This zesty jambalaya from our test kitchen trumps most ready-made jambalaya mixes. Not only does our recipe include fresh vegetables, but we also use no-salt-added diced tomatoes and our own seasonings to boost flavor.
- 1/2 pound boneless skinless chicken breasts, cubed
- 1/4 pound smoked turkey sausage, halved lengthwise and sliced
- 1 large onion, chopped
- 1 medium green pepper, chopped
- 1 celery rib, chopped
- 1 tablespoon canola oil
- 2 garlic cloves, minced
- 2 cans (14-1/2 ounces each) no-salt-added diced tomatoes, undrained
- 1 bay leaf
- 1 teaspoon Cajun seasoning
- 1 teaspoon dried thyme
- 1/4 teaspoon cayenne pepper
- 1/4 teaspoon pepper
- 1 pound uncooked medium shrimp, peeled and deveined
- 3 cups hot cooked brown rice
- In a nonstick Dutch oven, saute the chicken, sausage, onion, green pepper and celery in oil until chicken is no longer pink. Add garlic; cook 1 minute longer. Stir in the tomatoes, bay leaf, Cajun seasoning, thyme, cayenne and pepper.

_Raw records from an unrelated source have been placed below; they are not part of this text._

(** X13. Notifications reach the sink one by one in the order of arrival:
    delivering any list of notification frames to the receive loop calls
    the sink once for each, in that order, with the frame's [method] and
    its [params] ([None] when it has none), and leaves the registry and
    the futures alone. *)
Theorem notifications_in_order frames s :
  is_open s → Forall is_notification frames →
  ∃ s', rx_loop (deliver frames) s = (Ok false, s') ∧
    _calls s' = _calls s ∧ futures s' = futures s ∧
    sink_calls (trace s') =
      sink_calls (trace s)
        ++ ((λ frame, [get frame (lit "method"); get frame (lit "params")])
              <$> frames).
Proof.
  revert s. induction frames as [|frame frames IH]; intros s Hopen Hall.
  { exists s. split; [by apply rx_loop_done|]. by rewrite app_nil_r. }
  apply Forall_cons in Hall as [Hn Hall].
  pose proof (handle_notification frame s Hn) as Hrun.
  set (s1 := with_trace _ (routed frame s)) in Hrun.
  assert (Hopen1 : is_open s1) by exact Hopen.
  destruct (IH s1 Hopen1 Hall) as (s' & Hloop & Hcalls & Hfut & Hsink).
  exists s'. split.
  { change (deliver (frame :: frames))
      with ((TEXT (Some (PyDict frame)), false) :: deliver frames).
    rewrite rx_loop_frame by done.
    by erewrite bind_run by exact Hrun. }
  split; [by rewrite Hcalls|]. split; [by rewrite Hfut|].
  rewrite Hsink. subst s1. unfold routed. state_simpl.
  unfold sink_calls. rewrite !omap_app. fold sink_calls.
  rewrite sink_calls_route_warning. cbn. by rewrite app_nil_r, <- app_assoc.
Qed.

Lemma notifications_in_order_witness :
  ∃ s',
    rx_loop (deliver [demo_notify "X"; demo_notify "Y"]) demo_two_calls
      = (Ok false, s') ∧
    _calls s' = _calls demo_two_calls ∧ futures s' = futures demo_two_calls ∧
    sink_calls (trace s') =
      [[PyStr (lit "NotifyStatus"); PyNone]; [PyStr (lit "NotifyStatus"); PyNone]].
Proof.
  destruct (notifications_in_order [demo_notify "X"; demo_notify "Y"]
              demo_two_calls)
    as (s' & Hloop & Hcalls & Hfut & Hsink).
  - eexists. split; vm_compute; reflexivity.
  - repeat constructor.
  - exists s'. split; [exact Hloop|]. split; [exact Hcalls|].
    split; [exact Hfut|]. rewrite Hsink. vm_compute. reflexivity.
Defined.
(** C7, as amended. The entry of a probe is made of what its save and its
    wait did: answered, it carries the status code of the answer; rejected
    with an error object, at the save or at the wait, it is the error
    entry of its queue, with the status code of the failure when that is
    present and not 0, and 500 otherwise; so a failure that carries the
    status code 200 makes an entry that counts as OK. Rejected with [null]
    or [undefined], the probe is rejected itself. Every probe runs,
    whatever becomes of the others. When no probe is rejected, the check
    gathers the entries, one per probed queue, in the order of the queues:
    when every entry carries the status OK, the response is OK with the
    entries; otherwise it is ServiceUnavailable with the generic error and
    no entry, and the reply's status is set alike. When a probe is
    rejected, so is the check. *)
Theorem health_aggregation (request : Master.Request) :
  (forall (start : Z) (key : string) (s : MState),
      probe request start key s =
        match save (connectQueue "server" key) (Master.health_data request) (Master.ext s) with
        | (Normal job, w1) =>
            match wait (connectQueue "server" key) job (3 * 1000) w1 with
            | (Normal res, w2) =>
                (Normal (Master.answered start key res (Date_now w2).1),
                 Master.mkMState (Master.reply s)
                   (Master.jobs s ++ [(key, Master.health_data request)])%list
                   (Date_now w2).2)
            | (Throw (Error_object e), w2) =>
                (Normal (Master.failed start key e (Date_now w2).1),
                 Master.mkMState (Master.reply s)
                   (Master.jobs s ++ [(key, Master.health_data request)])%list
                   (Date_now w2).2)
            | (Throw Nullish, w2) =>
                (Throw (TypeError "Cannot read properties of undefined"),
                 Master.mkMState (Master.reply s)
                   (Master.jobs s ++ [(key, Master.health_data request)])%list w2)
            end
        | (Throw (Error_object e), w1) =>
            (Normal (Master.failed start key e (Date_now w1).1),
             Master.mkMState (Master.reply s)
               (Master.jobs s ++ [(key, Master.health_data request)])%list (Date_now w1).2)
        | (Throw Nullish, w1) =>
            (Throw (TypeError "Cannot read properties of undefined"),
             Master.mkMState (Master.reply s)
               (Master.jobs s ++ [(key, Master.health_data request)])%list w1)
        end)
  /\
  (forall (start : Z) (key : string) (keys : list string) (s : MState),
      Master.Promise_all (map (probe request start) (key :: keys)) s =
        (match (probe request start key s).1,
               (Master.Promise_all (map (probe request start) keys)
                  (probe request start key s).2).1 with
         | Normal p, Normal rest => Normal (p :: rest)
         | Normal _, Throw e => Throw e
         | Throw e, _ => Throw e
         end,
         (Master.Promise_all (map (probe request start) keys)
            (probe request start key s).2).2))
  /\
  (forall (s s2 : MState) (entries : list Master.ProbeEntry),
      Master.Promise_all (map (probe request (Date_now (Master.ext s)).1) health_keys)
        (Master.mkMState
           (Master.mkReply (Master.status (Master.reply s))
              (Master.reply_headers (Master.reply s)
                 ++ [("cache-control", "no-cache, no-store")])%list)
           (Master.jobs s) (Date_now (Master.ext s)).2)
      = (Normal entries, s2) ->
      map Master.entry_queue entries = health_keys
      /\ health request s =
           (Normal (if forallb Master.entry_ok entries
                    then Master.HealthResult Master.OK entries
                           ((Date_now (Master.ext s2)).1 - (Date_now (Master.ext s)).1)
                    else Master.HealthError Master.SERVICE_UNAVAILABLE Master.NAME_500
                           ((Date_now (Master.ext s2)).1 - (Date_now (Master.ext s)).1)),
            Master.mkMState
              (Master.mkReply (if forallb Master.entry_ok entries
                               then Master.OK else Master.SERVICE_UNAVAILABLE)
                 (Master.reply_headers (Master.reply s2)))
              (Master.jobs s2) (Date_now (Master.ext s2)).2))
  /\
  (forall (s s2 : MState) (e : Thrown),
      Master.Promise_all (map (probe request (Date_now (Master.ext s)).1) health_keys)
        (Master.mkMState
           (Master.mkReply (Master.status (Master.reply s))
              (Master.reply_headers (Master.reply s)
                 ++ [("cache-control", "no-cache, no-store")])%list)
           (Master.jobs s) (Date_now (Master.ext s)).2)
      = (Throw e, s2) ->
      health request s = (Throw e, s2)).
Proof.
  split; [|split; [|split]].
  - intros start key s. apply probe_eq.
  - intros start key keys s. apply Promise_all_cons.
  - intros s s2 entries H. split.
    + match type of H with Master.Promise_all (map (probe _ ?st) _) ?s1 = _ =>
        destruct (probe_all_jobs request st health_keys s1) as (_ & _ & Hq) end.
      apply Hq. rewrite H. reflexivity.
    + rewrite health_eq. cbv zeta. rewrite H. reflexivity.
  - intros s s2 e H. rewrite health_eq. cbv zeta. rewrite H. reflexivity.
Qed.

End MasterProperties.

(** C1, on a mapper whose first entry leaves [method] out. The request
    GET /b matches the second entry and no other; the handler answers it
    with the Error Envelope of a TypeError, status 500, and creates no
    job. *)
Lemma restful_entry_without_method :
  Master.entry_matches Demo.exact_match Demo.get_b "/b" Demo.get_b_q2 = Some true
  /\ Demo.restful [Demo.a_without_method; Demo.get_b_q2] Demo.get_b Demo.state0
     = (Normal (Master.Error
                  (Master.mkError 500 "Cannot read properties of undefined" Undefined
                                  (Some 1%Z))),
        Master.mkMState (Master.mkReply 500 []) [] 2%Z)
  /\ Demo.restful [Demo.get_b_q2] Demo.get_b Demo.state0
     = (Normal (Master.Result (mkResult 200 (Some (Str "q2")) None (Some 1%Z))),
        Master.mkMState (Master.mkReply 200 [])
          [("q2", mkRequest "GET" "/b" Undefined Undefined Undefined None None Undefined)]
          2%Z).
Proof. repeat split. Qed.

- Bring to a boil. Reduce heat; cover and simmer for 15 minutes. Add shrimp; cook 5-6 minutes longer or until shrimp turn pink. Discard bay leaf. Serve with rice. Yield: 6 servings.
Originally published as Jambalaya in Healthy Cooking February/March 2011, p41
Full-Bodied White Wine
Enjoy this recipe with a full-bodied white wine such as Chardonnay or Viognier.